(Work to complete) Report back every line of the entries that contains "earlier", exactly as written.

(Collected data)
*****

(** ** Applying one operation *)

(** The [switch] on the command. *)
Definition run_command (cs : list Config) (op : Op) : list Config * Op :=
  if decide (Command op = "Join") then handleJoin cs op
  else if decide (Command op = "Leave") then handleLeave cs op
  else if decide (Command op = "Move") then handleMove cs op
  else if decide (Command op = "Query") then handleQuery cs op
  else (cs, op).

(** Run the operation unless one of the client with this time stamp or a later
one was run before. *)
Definition apply_op (sc : ShardCtrler) (op : Op) : ShardCtrler * Op :=
  if match cache sc !! ClientId op with
     | None => true
     | Some lastTime => bool_decide (lastTime < TimeStamp op)%Z
     end
  then
    let '(cs, op') := run_command (configs sc) op in
    (mkSC (me sc) (rf_dead sc) (dead sc) cs (<[ClientId op := TimeStamp op]> (cache sc))
       (indexChan sc), op')
  else (sc, op).

(** Make the channel of an index if it does not exist. *)
Definition ensure_chan (sc : ShardCtrler) (index : Z) : ShardCtrler :=
  match indexChan sc !! index with
  | Some _ => sc
  | None => set_indexChan sc (<[index := None]> (indexChan sc))
  end.

(** Where the goroutine of [runShardCtrler] is.  When it is blocked in the send
[opCh <- op] it holds the mutex. *)
Inductive loop_state :=
| Receiving
| Blocked (index : Z) (op : Op)
| Stopped.

(** The body of the loop of [runShardCtrler], for one message ([None] is a
command that is not an [Op]). *)
Definition receive (sc : ShardCtrler) (m : RaftPeer.ApplyMsg (option Op))
    : ShardCtrler * loop_state :=
  match RaftPeer.Command m with
  | None => (sc, Receiving)
  | Some op =>
      if RaftPeer.CommandValid m then
        let index := RaftPeer.CommandIndex m in
        let '(sc, op) := apply_op sc op in
        let sc := ensure_chan sc index in
        match indexChan sc !! index with
        | Some None => (set_indexChan sc (<[index := Some op]> (indexChan sc)), Receiving)
        | _ => (sc, Blocked index op)
        end
      else (sc, Receiving)
  end.

(** ** The goroutines of a server *)

(** Where a call of [sendToRaftAndWait] is: after [Start], waiting in the
[select], or returned (with the index, when it got one). *)
Inductive call_state :=
| Started (op : Op) (index : Z)
| Waiting (op : Op) (index : Z)
| Returned (op : Op) (index : option Z) (ok : bool) (result : Op).

Record world := mkWorld {
  sc : ShardCtrler;
  loop : loop_state;
  calls : list call_state;
  log : list (RaftPeer.ApplyMsg (option Op)) }.   (* the messages received so far *)

Inductive label :=
| LSubmit (op : Op) (started : option Z)  (* Start: the index, if this is the leader *)
| LLock (i : nat)                         (* the section under the mutex *)
| LReceive (i : nat)                      (* the select receives *)
| LTimeout (i : nat)                      (* the select times out *)
| LApply (m : RaftPeer.ApplyMsg (option Op))
| LStop                                   (* the loop finds the server killed *)
| LKill.

Definition has_lock (l : loop_state) : bool := match l with Blocked _ _ => true | _ => false end.

Definition next (w : world) (l : label) : option world :=
  match l with
  | LSubmit op None =>
      Some (mkWorld (sc w) (loop w) (calls w ++ [Returned op None false op]) (log w))
  | LSubmit op (Some index) =>
      Some (mkWorld (sc w) (loop w) (calls w ++ [Started op index]) (log w))
  | LLock i =>
      match calls w !! i with
      | Some (Started op index) =>
          if has_lock (loop w) then None
          else Some (mkWorld (ensure_chan (sc w) index) (loop w)
                       (<[i := Waiting op index]> (calls w)) (log w))
      | _ => None
      end
  | LReceive i =>
      match calls w !! i with
      | Some (Waiting op index) =>
          match indexChan (sc w) !! index with
          | Some (Some r) =>
              let cs := <[i := Returned op (Some index) (isOpMatched op r) r]> (calls w) in
              match loop w with
              | Blocked index' op' =>
                  if decide (index' = index) then
                    Some (mkWorld (set_indexChan (sc w) (<[index := Some op']> (indexChan (sc w))))
                            Receiving cs (log w))
                  else
                    Some (mkWorld (set_indexChan (sc w) (<[index := None]> (indexChan (sc w))))
                            (loop w) cs (log w))
              | _ =>
                  Some (mkWorld (set_indexChan (sc w) (<[index := None]> (indexChan (sc w))))
                          (loop w) cs (log w))
              end
          | _ => None
          end
      | _ => None
      end
  | LTimeout i =>
      match calls w !! i with
      | Some (Waiting op index) =>
          Some (mkWorld (sc w) (loop w) (<[i := Returned op (Some index) false op]> (calls w)) (log w))
      | _ => None
      end
  | LApply m =>
      match loop w with
      | Receiving =>
          if killed (sc w) then None
          else let '(sc', loop') := receive (sc w) m in
               Some (mkWorld sc' loop' (calls w) (log w ++ [m]))
      | _ => None
      end
  | LStop =>
      match loop w with
      | Receiving => if killed (sc w) then Some (mkWorld (sc w) Stopped (calls w) (log w)) else None
      | _ => None
      end
  | LKill => Some (mkWorld (Kill (sc w)) (loop w) (calls w) (log w))
  end.

Definition step (w w' : world) : Prop := ∃ l, next w l = Some w'.

Definition initial (me : Z) : world :=
  mkWorld (mkSC me 0 0 [zero_config] ∅ ∅) Receiving [] [].

End server.

(** ** The specification: a log of operations *)

Section theorems.
Context `{Handlers}.

(** The operation of a message, with its index. *)
Definition op_of (m : RaftPeer.ApplyMsg (option Op)) : option (Z * Op) :=
  match RaftPeer.Command m with
  | Some op => if RaftPeer.CommandValid m then Some (RaftPeer.CommandIndex m, op) else None
  | None => None
  end.
Definition ops (l : list (RaftPeer.ApplyMsg (option Op))) : list (Z * Op) := omap op_of l.

(** Nothing of the same client with this time stamp or a later one came before. *)
Definition is_new (earlier : list Op) (op : Op) : bool :=
  forallb (λ o, bool_decide (ClientId o = ClientId op → TimeStamp o < TimeStamp op)%Z) earlier.

(** One operation of the replicated state machine: what has come so far, and the
configurations. *)
Definition spec_apply (st : list Op * list Config) (op : Op) : list Op * list Config :=
  (st.1 ++ [op], if is_new st.1 op then (run_command st.2 op).1 else st.2).
Definition spec_run (os : list Op) : list Op * list Config := foldl spec_apply ([], [zero_config]) os.
Definition spec_configs (os : list Op) : list Config := (spec_run os).2.

(** The operation as it is sent to the waiting request: with the reply filled in
by its handler if it was run, unchanged otherwise. *)
Definition spec_result (earlier : list Op) (op : Op) : Op :=
  if is_new earlier op then (run_command (spec_configs earlier) op).2 else op.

*****

(Answer to the exercise)
Definition is_new (earlier : list Op) (op : Op) : bool :=
  forallb (λ o, bool_decide (ClientId o = ClientId op → TimeStamp o < TimeStamp op)%Z) earlier.
Definition spec_result (earlier : list Op) (op : Op) : Op :=
  if is_new earlier op then (run_command (spec_configs earlier) op).2 else op.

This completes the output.